Lemma log2_digits2 p : Z.log2 (Z.pos p) = Z.pos (digits2_pos p) - 1.
Proof.
  pose proof (digits2_spec p) as [Hlo Hhi]. apply Z.log2_unique; [lia|].
  replace (Z.succ (Z.pos (digits2_pos p) - 1)) with (Z.pos (digits2_pos p)) by lia. lia.
Qed.

(** Converting an integer of [2^53] or more and below [2^1024]: the
    shift [k], the rounded 53 or 54-bit mantissa [q] (round to nearest,
    ties to even), and the double built from it, with the carry into
    the next binade and the overflow of the exponent. *)
Lemma binary_round_shape s m :
  2 ^ prec <= Z.pos m < 2 ^ emax ->
  exists k q : positive,
    Z.log2 (Z.pos m) = Z.pos k + 52 /\ 2 ^ 52 <= Z.pos q <= 2 ^ 53 /\
    2 * Z.abs (Z.pos q * 2 ^ Z.pos k - Z.pos m) <= 2 ^ Z.pos k /\
    (2 * Z.abs (Z.pos q * 2 ^ Z.pos k - Z.pos m) = 2 ^ Z.pos k -> Z.even (Z.pos q) = true) /\
    binary_round prec emax s m 0 =
      if Z.pos q <? 2 ^ 53 then S754_finite s q (Z.pos k)
      else if Z.pos k <=? 970 then S754_finite s 4503599627370496 (Z.pos k + 1)
      else S754_infinity s.
Proof.
  intros Hm. rewrite log2_digits2. pose proof (digits2_spec m) as [Dlo Dhi].
  remember (Z.pos (digits2_pos m)) as d eqn:Hd.
  unfold prec, emax in *.
  assert (Hd54 : 54 <= d).
  { destruct (Z.le_gt_cases 54 d) as [|Hlt]; [assumption|].
    assert (2 ^ d <= 2 ^ 53) by (apply Z.pow_le_mono_r; lia). lia. }
  assert (Hd1024 : d <= 1024).
  { destruct (Z.le_gt_cases d 1024) as [|Hgt]; [assumption|].
    assert (2 ^ 1024 <= 2 ^ (d - 1)) by (apply Z.pow_le_mono_r; lia). lia. }
  destruct (d - 53) as [|k|k] eqn:Ek; [lia| |lia].
  unfold binary_round. rewrite <- Hd, Z.add_0_r.
  rewrite fexp_normal by (unfold emin, prec; lia). unfold prec.
  unfold shl_align. rewrite Z.sub_0_r, Ek.
  unfold binary_round_aux, shr_fexp. cbn [Zdigits2 shr_record_of_loc]. rewrite <- Hd, Z.add_0_r.
  rewrite fexp_normal by (unfold emin, prec; lia). unfold prec.
  rewrite Z.sub_0_r, Ek. cbn [shr].
  assert (Hkpos : 0 < 2 ^ Z.pos k) by (apply Z.pow_pos_nonneg; lia).
  pose proof (round_shr_error (Z.pos m) (2 ^ Z.pos k) _ ltac:(lia) Hkpos
                (shr_inv_iter (Z.pos m) k ltac:(lia))) as (Herr & Hrng & Htie).
  cbv zeta in Herr, Hrng, Htie.
  set (q := round_nearest_even _ _) in *.
  assert (HP : 2 ^ d = 2 ^ 53 * 2 ^ Z.pos k) by (rewrite <- Z.pow_add_r by lia; f_equal; lia).
  assert (HP1 : 2 ^ (d - 1) = 2 ^ 52 * 2 ^ Z.pos k) by (rewrite <- Z.pow_add_r by lia; f_equal; lia).
  assert (Hq0 : 2 ^ 52 <= Z.pos m / 2 ^ Z.pos k < 2 ^ 53).
  { split; [apply Z.div_le_lower_bound|apply Z.div_lt_upper_bound]; lia. }
  clearbody q. destruct q as [|qp|qp]; [lia| |lia].
  exists k, qp. split; [lia|]. split; [lia|]. split; [exact Herr|]. split; [exact Htie|].
  destruct (Z.ltb_spec (Z.pos qp) (2 ^ 53)) as [Hq53|Hq53].
  - (* no carry: the rounded mantissa has 53 bits *)
    assert (HD : Z.pos (digits2_pos qp) = 53) by (apply digits2_unique; lia).
    cbn [Zdigits2]. rewrite HD, fexp_normal by (unfold emin, prec; lia). unfold prec.
    replace (53 + (0 + Z.pos k) - 53 - (0 + Z.pos k)) with 0 by lia. cbn [shr shr_m].
    rewrite Z.add_0_l.
    replace (Z.pos k <=? 1024 - 53) with true by (symmetry; apply Z.leb_le; lia). reflexivity.
  - (* carry: the mantissa is 2^53, renormalized to 2^52 with one more exponent *)
    assert (Eqp : qp = 9007199254740992%positive) by (apply Pos2Z.inj; cbn; lia).
    subst qp. cbn [Zdigits2].
    replace (Z.pos (digits2_pos 9007199254740992)) with 54 by reflexivity.
    rewrite fexp_normal by (unfold emin, prec; lia). unfold prec.
    replace (54 + (0 + Z.pos k) - 53 - (0 + Z.pos k)) with 1 by lia. cbn [shr iter_pos shr_1 shr_m].
    rewrite Z.add_0_l.
    destruct (Z.leb_spec (Z.pos k) 970);
      [replace (Z.pos k + 1 <=? 1024 - 53) with true by (symmetry; apply Z.leb_le; lia)
      |replace (Z.pos k + 1 <=? 1024 - 53) with false by (symmetry; apply Z.leb_gt; lia)];
      reflexivity.
Qed.
(* ===== verification/Runtime.v ===== *)
(** * The loop body as it runs: effects on the controller [mouse]

    Line 24 of src/MouseTracking/python_code.py creates the global
    [mouse = Controller()], a handle on the system's pointer, and the
    loop body calls its methods where the code stands: [mouse.move]
    at line 55, [mouse.click] at lines 61 and 63, [mouse.press] and
    [mouse.release] at lines 67 and 69.  Each call acts on the pointer
    at once, and an exception raised later (the [OverflowError] of
    line 55) does not undo what was done before it.

    The other files record the calls of an iteration as data ([call]
    lists, [MainLoop.loop_body], [MainLoop.run]) and perform them
    afterwards ([Pointer.perform_all]).  This file translates the same
    lines in direct style: [io] is a state and exception monad whose
    state is the pointer [mouse] acts on, [mouse_move] ... [mouse_release]
    are the four methods, and [loop_body_io] and [run_io] are lines
    53-71 and the loop over the lines read, written statement by
    statement.

    The lemma [run_io_trace] relates the two readings: the direct-style
    loop leaves the pointer as performing the recorded calls in order
    does, and ends with the levels or the exception [MainLoop.run]
    gives.  It is a check of the translation, not a property of the
    program: both readings translate the same lines. *)

From Stdlib Require Import ZArith List Bool Lia.
From Stdlib Require Import Floats.SpecFloat.
From S2P Require Import Prelude Pointer Buttons PyText PyInt Utf8 Decoder PyFloat Motion MainLoop.
Import ListNotations.
Import Buttons Decoder PyFloat Motion MainLoop.
Local Open Scope Z_scope.
Local Open Scope mb_scope.

Module Runtime.

Declare Scope io_scope.
Delimit Scope io_scope with io.

Section Io.
Context {W : Type} `{PointerService W}.

(** A statement of the loop body run on the pointer [mouse] (line 24):
    its value or the Python exception it raised, and the pointer after
    it, effects made before an exception included. *)
Definition io (A : Type) : Type := W -> result A py_error * W.

Definition io_ret {A} (a : A) : io A := fun w => (Ok a, w).

Definition io_bind {A B} (m : io A) (k : A -> io B) : io B :=
  fun w => match m w with
           | (Ok a, w') => k a w'
           | (Err e, w') => (Err e, w')
           end.

Definition io_raise {A} (e : py_error) : io A := fun w => (Err e, w).

(** An expression that may raise, evaluated without touching the pointer. *)
Definition io_of_result {A} (r : result A py_error) : io A :=
  match r with
  | Ok a => io_ret a
  | Err e => io_raise e
  end.

End Io.

Notation "x <- m ;; k" := (io_bind m (fun x => k))
  (at level 61, m at next level, right associativity) : io_scope.
Notation "m ;; k" := (io_bind m (fun _ => k))
  (at level 61, right associativity) : io_scope.
Local Open Scope io_scope.

Section Body.
Context {W : Type} `{PointerService W}.

(** The methods of [Controller] the loop calls. *)
Definition mouse_move (x y : Z) : io (W := W) unit := fun w => (Ok tt, ps_move x y w).
Definition mouse_click (b : button) (n : Z) : io (W := W) unit := fun w => (Ok tt, ps_click b n w).
Definition mouse_press (b : button) : io (W := W) unit := fun w => (Ok tt, ps_press b w).
Definition mouse_release (b : button) : io (W := W) unit := fun w => (Ok tt, ps_release b w).

Definition pass : io (W := W) unit := io_ret tt.

(** Lines 54-55: both arguments are evaluated before [mouse.move]. *)
Definition motion_io (scale : spec_float) (dx dy : Z) : io unit :=
  if negb (dx =? 0) || negb (dy =? 0) then
    x <- io_of_result (scaled scale dx) ;;
    y <- io_of_result (scaled scale dy) ;;
    mouse_move x y
  else pass.

(** Lines 60-63 for one button. *)
Definition edge_click_io (b : button) (cur prev : Z) : io unit :=
  if (cur =? 1) && (prev =? 0) then mouse_click b 1 else pass.

(** Lines 66-69 for one button. *)
Definition press_hold_io (b : button) (cur prev : Z) : io unit :=
  if negb (cur =? prev) then
    (if negb (cur =? 0) then mouse_press b else mouse_release b)
  else pass.

(** Lines 58-69. *)
Definition click_handling_io (edge : bool) (st : levels) (L R : Z) : io unit :=
  if edge then edge_click_io Left L (prevL st) ;; edge_click_io Right R (prevR st)
  else press_hold_io Left L (prevL st) ;; press_hold_io Right R (prevR st).

(** Lines 36-71: the levels the next iteration starts from. *)
Definition loop_body_io (edge : bool) (scale : spec_float) (st : levels) (raw : list Z)
  : io levels :=
  match decode_line raw with
  | Err _ => io_ret st
  | Ok f =>
      motion_io scale (dx f) (dy f) ;;
      click_handling_io edge st (fL f) (fR f) ;;
      io_ret (next_levels (fL f) (fR f))
  end.

(** The [while True] loop over the lines read. *)
Fixpoint run_io (edge : bool) (scale : spec_float) (st : levels) (lines : list (list Z))
  : io levels :=
  match lines with
  | [] => io_ret st
  | raw :: rest => st' <- loop_body_io edge scale st raw ;; run_io edge scale st' rest
  end.

End Body.

(** ** Lemmas: each statement performs the calls it records *)

Section Trace.
Context {W : Type} `{PointerService W}.

Lemma edge_click_io_trace b cur prev (w : W) :
  edge_click_io b cur prev w = (Ok tt, perform_all (edge_click b cur prev) w).
Proof. unfold edge_click_io, edge_click. now destruct (_ && _). Qed.

Lemma press_hold_io_trace b cur prev (w : W) :
  press_hold_io b cur prev w = (Ok tt, perform_all (press_hold b cur prev) w).
Proof. unfold press_hold_io, press_hold. now destruct (negb (cur =? prev)), (negb (cur =? 0)). Qed.

Lemma click_handling_io_trace edge st L R (w : W) :
  click_handling_io edge st L R w = (Ok tt, perform_all (click_handling edge st L R) w).
Proof.
  unfold click_handling_io, click_handling, io_bind.
  destruct edge; [rewrite !edge_click_io_trace | rewrite !press_hold_io_trace];
    now rewrite perform_all_app.
Qed.

(** Line 55 raises before [mouse.move] is called, so a crash leaves the
    pointer as it was. *)
Lemma motion_io_trace scale dx dy (w : W) :
  motion_io scale dx dy w =
  match motion scale dx dy with
  | Ok cs => (Ok tt, perform_all cs w)
  | Err e => (Err e, w)
  end.
Proof.
  unfold motion_io, motion. destruct (_ || _); [|reflexivity].
  unfold io_bind. destruct (scaled scale dx), (scaled scale dy); reflexivity.
Qed.

Lemma loop_body_io_trace edge scale st raw (w : W) :
  loop_body_io edge scale st raw w =
  match loop_body edge scale st raw with
  | Continue st' cs => (Ok st', perform_all cs w)
  | Crash e => (Err e, w)
  end.
Proof.
  unfold loop_body_io, loop_body. destruct (decode_line raw) as [f|]; [|reflexivity].
  unfold io_bind at 1. rewrite motion_io_trace.
  destruct (motion scale (dx f) (dy f)) as [mv|e]; [|reflexivity].
  unfold io_bind. rewrite click_handling_io_trace, perform_all_app. reflexivity.
Qed.

End Trace.

(** The loop as the code runs it, each [mouse] call acting on the
    pointer where it stands and an exception keeping what was done
    before it, leaves the pointer as performing the calls [MainLoop.run]
    records, in order, does, and ends as [run] ends. *)
Lemma run_io_trace {W} `{PointerService W} edge scale st lines (w : W) :
  run_io edge scale st lines w =
  (match snd (run edge scale st lines) with inl st' => Ok st' | inr e => Err e end,
   perform_all (List.concat (fst (run edge scale st lines))) w).
Proof.
  revert st w. induction lines as [|raw rest IH]; intros st w; [reflexivity|].
  cbn [run_io run]. unfold io_bind at 1. rewrite loop_body_io_trace.
  destruct (loop_body edge scale st raw) as [st' cs|e]; [|reflexivity].
  rewrite IH. destruct (run edge scale st' rest) as [css o].
  cbn [fst snd List.concat]. now rewrite perform_all_app.
Qed.

End Runtime.
(** The arithmetic is the doubles': 0.3 - 0.1 is not 0.2. *)
Example number_differences :
  map num_to_string
    [ num_sub (number 3 (-1)) (number 1 (-1));
      num_sub (Fin 5) (number 5 (-1));
      num_sub (Fin (2 ^ 53)) (Fin (- 2 ^ 53));
      num_sub (Fin (2 ^ 53 + 1)) (Fin (2 ^ 53));
      num_sub (Dbl (S754_infinity false)) (Dbl (S754_infinity false)) ] =
    [ "0.19999999999999998"; "4.5"; "18014398509481984"; "0"; "NaN" ].
Proof. vm_compute. reflexivity. Qed.

Example number_comparisons :
  map (fun p => num_lt (fst p) (snd p))
    [ (number 2 (-1), number 35 (-2)); (number 35 (-2), number 2 (-1));
      (number 1 (-1), number 1 (-1)); (Fin 0, number 1 (-1));
      (Fin (2 ^ 53), Fin (2 ^ 53 + 1)); (NaN, Fin 1); (Fin 1, NaN);
      (Dbl (S754_infinity true), Fin 0) ] =
    [ Some true; Some false; Some false; Some true;
      Some false; None; None; Some true ].
Proof. vm_compute. reflexivity. Qed.

(** What [Number(s)] gives, shown as text. *)
Example string_to_number_texts :
  map (fun s => num_to_string (string_to_number s))
    [ ""; "  "; " 42 "; "+12"; "-12"; "00012"; "1.5"; ".5"; "5."; "1e3";
      "1E-3"; "0x1F"; "0b101"; "0o17"; "-0x10"; "Infinity"; "-Infinity";
      "infinity"; "1e"; "."; "--"; "12px"; "1e400"; "1e-400";
      "9007199254740993"; "0.30000000000000004" ] =
    [ "0"; "0"; "42"; "12"; "-12"; "12"; "1.5"; "0.5"; "5"; "1000";
      "0.001"; "31"; "5"; "15"; "NaN"; "Infinity"; "-Infinity";
      "NaN"; "NaN"; "NaN"; "NaN"; "NaN"; "Infinity"; "0";
      "9007199254740992"; "0.30000000000000004" ].
Proof. vm_compute. reflexivity. Qed.

Lemma safe_bounds (z : Z) :
  safe z = true <-> (- 9007199254740992 <= z <= 9007199254740992)%Z.
Proof. unfold safe. rewrite Z.leb_le. lia. Qed.

(** On the integers up to 2^53 the order, the difference and the text are
    the integers' own. *)
Lemma num_lt_safe (a b : Z) :
  safe a = true -> safe b = true -> num_lt (Fin a) (Fin b) = Some (a <? b)%Z.
Proof. intros Ha Hb. unfold num_lt. rewrite Ha, Hb. reflexivity. Qed.

Lemma num_sub_safe (a b : Z) :
  safe a = true -> safe b = true -> num_sub (Fin a) (Fin b) = Fin (a - b).
Proof. intros Ha Hb. unfold num_sub. rewrite Ha, Hb. reflexivity. Qed.

Lemma num_to_string_safe (z : Z) :
  safe z = true -> num_to_string (Fin z) = Z_to_string z.
Proof. intros Hz. unfold num_to_string. rewrite Hz. reflexivity. Qed.

(** ** What a handler leaves alone *)

Section Stable.

Variable R : panel -> panel -> Prop.
Hypothesis R_refl : forall s, R s s.
Hypothesis R_trans : forall s1 s2 s3, R s1 s2 -> R s2 s3 -> R s1 s3.

Lemma stable_ret {A} (a : A) : stable R (ret a).
Proof. intros s. apply R_refl. Qed.

Lemma stable_lift {A} (r : result A) : stable R (lift r).
Proof. intros s. apply R_refl. Qed.

Lemma stable_gets {A} (f : panel -> A) : stable R (gets f).
Proof. intros s. apply R_refl. Qed.

Lemma stable_modify (f : panel -> panel) :
  (forall s, R s (f s)) -> stable R (modify f).
Proof. intros H s. apply H. Qed.

Lemma stable_bind {A B} (c : M A) (k : A -> M B) :
  stable R c -> (forall a, stable R (k a)) -> stable R (bindM c k).
Proof.
  intros Hc Hk s. unfold bindM.
  specialize (Hc s). destruct (c s) as [[a|] s1]; simpl in *.
  - eapply R_trans; [exact Hc | apply Hk].
  - exact Hc.
Qed.

Lemma stable_if {A} (b : bool) (c1 c2 : M A) :
  stable R c1 -> stable R c2 -> stable R (if b then c1 else c2).
Proof. destruct b; auto. Qed.

Hypothesis R_profiling : forall P s, R s (set_profiling P s).
Hypothesis R_innerHTMLs : forall l s, R s (set_innerHTMLs l s).
Hypothesis R_optimize : forall b s, R s (set_adviceOptimize b s).
Hypothesis R_not_optimize : forall b s, R s (set_adviceNotOptimize b s).
Hypothesis R_ms_advice : forall html s, R s (write_ms_advice html s).

Variable i18n_format : string -> value -> value -> string.

Ltac stable_step :=
  lazymatch goal with
  | |- stable _ (ret _) => apply stable_ret
  | |- stable _ (lift _) => apply stable_lift
  | |- stable _ (gets _) => apply stable_gets
  | |- stable _ (modify _) => apply stable_modify; intro; auto
  | |- stable _ (bindM _ _) => apply stable_bind; [ | intro ]
  | |- stable _ (if _ then _ else _) => apply stable_if
  end.

Lemma stable_push (html : string) : stable R (push html).
Proof. unfold push. repeat stable_step. Qed.

Lemma stable_record_message (item : string) (v : value) :
  stable R (record_message item v).
Proof. unfold record_message. repeat stable_step. Qed.

Lemma stable_getAdvisorProposer (v : value) (item : string) :
  stable R (getAdvisorProposer i18n_format v item).
Proof. unfold getAdvisorProposer. repeat stable_step. Qed.

Lemma stable_render_item (item : string) (v : value) :
  stable R (render_item i18n_format item v).
Proof.
  unfold render_item.
  repeat first [ apply stable_push | apply stable_getAdvisorProposer | stable_step ].
Qed.

Hypothesis R_helper_tips : forall html s, R s (write_helper_tips html s).

Lemma stable_process_item (data : value) (item : string) :
  stable R (process_item i18n_format data item).
Proof.
  unfold process_item.
  repeat first [ apply stable_record_message | apply stable_render_item | stable_step ].
Qed.

Lemma stable_forEach_keys (data : value) (keys : list string) :
  stable R (forEach_keys i18n_format data keys).
Proof.
  induction keys as [|item rest IH]; simpl.
  - apply stable_ret.
  - apply stable_bind; [ apply stable_process_item | intros; exact IH ].
Qed.

Lemma stable_on_response (res : value) :
  stable R (on_response i18n_format res).
Proof.
  unfold on_response.
  repeat first [ apply stable_forEach_keys | stable_step ].
Qed.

• • • • • • •

-- WORK TASK --
Return exactly, and only, the lines from the start of the listing through the line with "(** Converting an".

-- PROBLEM SOLUTION --
Lemma log2_digits2 p : Z.log2 (Z.pos p) = Z.pos (digits2_pos p) - 1.
Proof.
  pose proof (digits2_spec p) as [Hlo Hhi]. apply Z.log2_unique; [lia|].
  replace (Z.succ (Z.pos (digits2_pos p) - 1)) with (Z.pos (digits2_pos p)) by lia. lia.
Qed.

(** Converting an integer of [2^53] or more and below [2^1024]: the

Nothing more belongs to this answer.